All of the records must come back exactly. Please repeat them in full.

#### GIVEN RECORDS:

== Segment start ==

(** * PharmaSoft storefront: cart, orders, addresses and session rules

    A shallow embedding of [src/script.js] (the browser script and the
    Express/Mongoose server that follows it in the same file), and the
    properties of its cart totals, cart quantities, default-address
    bookkeeping, order snapshots and session handling.

    Modelling conventions.
    - A JavaScript number is an IEEE 754 double: Rocq's primitive [float],
      whose [+], [*], [<] and [=?] are the machine's operations, rounding,
      [NaN], the infinities and the two zeros included. A number in a
      request body is a double that JSON can carry.
    - A JavaScript string is a [string] whose characters are code units
      below 256.
    - Request bodies are typed as the Mongoose schema types them: a field is
      absent ([None]) or carries a value of the schema's type, which is what
      the script's own pages send. What Mongoose's casting makes of a value
      of another type is not modelled.
    - The user document is loaded by [User.findById] for every request and
      written back by [save()]: the store is a finite map from user id to
      document value. *)

From Stdlib Require Import ZArith QArith Qabs Qround Floats.
From Stdlib Require Import String Ascii DecimalString.
From stdpp Require Import base numbers strings list gmap sorting.

Local Open Scope Z_scope.

(** A decimal literal of the script denotes the double nearest to it, as it
    does here. *)
Set Warnings "-inexact-float".

(** ** JavaScript primitives used by the script *)
Module Js.

Abbreviation number := float.

(** An integer literal of the script: the double nearest to it. *)
Definition num (z : Z) : number := SF2Prim (binary_normalize prec emax z 0 false).

(** The value of a double that is neither [NaN] nor infinite: a finite
    double with sign [s], mantissa [m] and exponent [e] is [± m · 2^e]. *)
Definition exact (x : number) : option Q :=
  match Prim2SF x with
  | S754_zero _ => Some 0%Q
  | S754_finite s m e =>
      Some match e with
           | Zneg k => cond_Zopp s (Zpos m) # 2 ^ k
           | _ => inject_Z (cond_Zopp s (Zpos m) * 2 ^ e)
           end
  | _ => None
  end.

(** The text [x.toFixed(2)]: a sign and a count of hundredths, printed with
    two digits after the point; or, for [NaN], an infinity and a number of
    magnitude [10^21] or more, the text of [String(x)], kept as [x]. *)
Inductive Fixed2 :=
| Decimal (negative : bool) (hundredths : Z)
| NotDecimal (x : number).

(** [Number.prototype.toFixed(2)]: the sign is split off first (a zero of
    either sign has none); the count of hundredths is the integer [n] for
    which [n / 100] minus the magnitude is as close to zero as possible,
    the larger [n] on a tie. *)
Definition toFixed2 (x : number) : Fixed2 :=
  match exact x with
  | Some q =>
      if Qle_bool (inject_Z (10 ^ 21)) (Qabs q) then NotDecimal x
      else Decimal (negb (Qle_bool 0 q)) (Qfloor (100 * Qabs q + (1 # 2)))
  | None => NotDecimal x
  end.

(** The double nearest to [± n / 100] (ties to even), which is what
    [parseFloat] makes of the decimal text; [-0.00] reads as [-0]. *)
Definition of_hundredths (negative : bool) (n : Z) : number :=
  match n with
  | Zpos p => SF2Prim (SFdiv prec emax (S754_finite negative p 0) (S754_finite false 100 0))
  | _ => if negative then (- 0)%float else 0%float
  end.

(** [parseFloat] on a text of [toFixed(2)]; [String(x)] reads back as [x]. *)
Definition parseFloat (t : Fixed2) : number :=
  match t with
  | Decimal negative n => of_hundredths negative n
  | NotDecimal x => x
  end.

(** [parseFloat(x.toFixed(2))] *)
Definition parseFloat_toFixed2 (x : number) : number := parseFloat (toFixed2 x).

(** [!s] is true for the empty string and for [undefined]. *)
Definition truthy_string (s : option string) : bool :=
  match s with
  | Some s => negb (String.eqb s "")
  | None => false
  end.

(** [!x] for an optional number: [undefined], the zeros and [NaN] are
    falsy. *)
Definition truthy_number (x : option number) : bool :=
  match x with
  | Some q => negb ((q =? num 0)%float || is_nan q)
  | None => false
  end.

Definition truthy_bool (b : option bool) : bool :=
  match b with
  | Some b => b
  | None => false
  end.

(** [\s] and the characters removed by [trim()], among code units < 256:
    TAB, LF, VT, FF, CR, SPACE, NBSP. *)
Definition is_space (c : ascii) : bool :=
  let n := nat_of_ascii c in
  ((9 <=? n) && (n <=? 13) || (n =? 32) || (n =? 160))%nat.

(** [[0-9]] *)
Definition is_digit (c : ascii) : bool :=
  let n := nat_of_ascii c in ((48 <=? n) && (n <=? 57))%nat.

Fixpoint trimStart (s : string) : string :=
  match s with
  | String c s' => if is_space c then trimStart s' else s
  | EmptyString => EmptyString
  end.

Definition string_rev (s : string) : string :=
  string_of_list_ascii (rev (list_ascii_of_string s)).

Definition trim (s : string) : string :=
  string_rev (trimStart (string_rev (trimStart s))).

(** [s.replace(/\s/g, '')] *)
Definition remove_spaces (s : string) : string :=
  string_of_list_ascii (filter (λ c, negb (is_space c)) (list_ascii_of_string s)).

(** [/^[0-9]{n}$/.test(s)] *)
Definition test_digits (n : nat) (s : string) : bool :=
  (String.length s =? n)%nat && forallb is_digit (list_ascii_of_string s).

== Segment end ==

#### RESPONSE AREA:
(** * PharmaSoft storefront: cart, orders, addresses and session rules

    A shallow embedding of [src/script.js] (the browser script and the
    Express/Mongoose server that follows it in the same file), and the
    properties of its cart totals, cart quantities, default-address
    bookkeeping, order snapshots and session handling.

    Modelling conventions.
    - A JavaScript number is an IEEE 754 double: Rocq's primitive [float],
      whose [+], [*], [<] and [=?] are the machine's operations, rounding,
      [NaN], the infinities and the two zeros included. A number in a
      request body is a double that JSON can carry.
    - A JavaScript string is a [string] whose characters are code units
      below 256.
    - Request bodies are typed as the Mongoose schema types them: a field is
      absent ([None]) or carries a value of the schema's type, which is what
      the script's own pages send. What Mongoose's casting makes of a value
      of another type is not modelled.
    - The user document is loaded by [User.findById] for every request and
      written back by [save()]: the store is a finite map from user id to
      document value. *)

From Stdlib Require Import ZArith QArith Qabs Qround Floats.
From Stdlib Require Import String Ascii DecimalString.
From stdpp Require Import base numbers strings list gmap sorting.

Local Open Scope Z_scope.

(** A decimal literal of the script denotes the double nearest to it, as it
    does here. *)
Set Warnings "-inexact-float".

(** ** JavaScript primitives used by the script *)
Module Js.

Abbreviation number := float.

(** An integer literal of the script: the double nearest to it. *)
Definition num (z : Z) : number := SF2Prim (binary_normalize prec emax z 0 false).

(** The value of a double that is neither [NaN] nor infinite: a finite
    double with sign [s], mantissa [m] and exponent [e] is [± m · 2^e]. *)
Definition exact (x : number) : option Q :=
  match Prim2SF x with
  | S754_zero _ => Some 0%Q
  | S754_finite s m e =>
      Some match e with
           | Zneg k => cond_Zopp s (Zpos m) # 2 ^ k
           | _ => inject_Z (cond_Zopp s (Zpos m) * 2 ^ e)
           end
  | _ => None
  end.

(** The text [x.toFixed(2)]: a sign and a count of hundredths, printed with
    two digits after the point; or, for [NaN], an infinity and a number of
    magnitude [10^21] or more, the text of [String(x)], kept as [x]. *)
Inductive Fixed2 :=
| Decimal (negative : bool) (hundredths : Z)
| NotDecimal (x : number).

(** [Number.prototype.toFixed(2)]: the sign is split off first (a zero of
    either sign has none); the count of hundredths is the integer [n] for
    which [n / 100] minus the magnitude is as close to zero as possible,
    the larger [n] on a tie. *)
Definition toFixed2 (x : number) : Fixed2 :=
  match exact x with
  | Some q =>
      if Qle_bool (inject_Z (10 ^ 21)) (Qabs q) then NotDecimal x
      else Decimal (negb (Qle_bool 0 q)) (Qfloor (100 * Qabs q + (1 # 2)))
  | None => NotDecimal x
  end.

(** The double nearest to [± n / 100] (ties to even), which is what
    [parseFloat] makes of the decimal text; [-0.00] reads as [-0]. *)
Definition of_hundredths (negative : bool) (n : Z) : number :=
  match n with
  | Zpos p => SF2Prim (SFdiv prec emax (S754_finite negative p 0) (S754_finite false 100 0))
  | _ => if negative then (- 0)%float else 0%float
  end.

(** [parseFloat] on a text of [toFixed(2)]; [String(x)] reads back as [x]. *)
Definition parseFloat (t : Fixed2) : number :=
  match t with
  | Decimal negative n => of_hundredths negative n
  | NotDecimal x => x
  end.

(** [parseFloat(x.toFixed(2))] *)
Definition parseFloat_toFixed2 (x : number) : number := parseFloat (toFixed2 x).

(** [!s] is true for the empty string and for [undefined]. *)
Definition truthy_string (s : option string) : bool :=
  match s with
  | Some s => negb (String.eqb s "")
  | None => false
  end.

(** [!x] for an optional number: [undefined], the zeros and [NaN] are
    falsy. *)
Definition truthy_number (x : option number) : bool :=
  match x with
  | Some q => negb ((q =? num 0)%float || is_nan q)
  | None => false
  end.

Definition truthy_bool (b : option bool) : bool :=
  match b with
  | Some b => b
  | None => false
  end.

(** [\s] and the characters removed by [trim()], among code units < 256:
    TAB, LF, VT, FF, CR, SPACE, NBSP. *)
Definition is_space (c : ascii) : bool :=
  let n := nat_of_ascii c in
  ((9 <=? n) && (n <=? 13) || (n =? 32) || (n =? 160))%nat.

(** [[0-9]] *)
Definition is_digit (c : ascii) : bool :=
  let n := nat_of_ascii c in ((48 <=? n) && (n <=? 57))%nat.

Fixpoint trimStart (s : string) : string :=
  match s with
  | String c s' => if is_space c then trimStart s' else s
  | EmptyString => EmptyString
  end.

Definition string_rev (s : string) : string :=
  string_of_list_ascii (rev (list_ascii_of_string s)).

Definition trim (s : string) : string :=
  string_rev (trimStart (string_rev (trimStart s))).

(** [s.replace(/\s/g, '')] *)
Definition remove_spaces (s : string) : string :=
  string_of_list_ascii (filter (λ c, negb (is_space c)) (list_ascii_of_string s)).

(** [/^[0-9]{n}$/.test(s)] *)
Definition test_digits (n : nat) (s : string) : bool :=
  (String.length s =? n)%nat && forallb is_digit (list_ascii_of_string s).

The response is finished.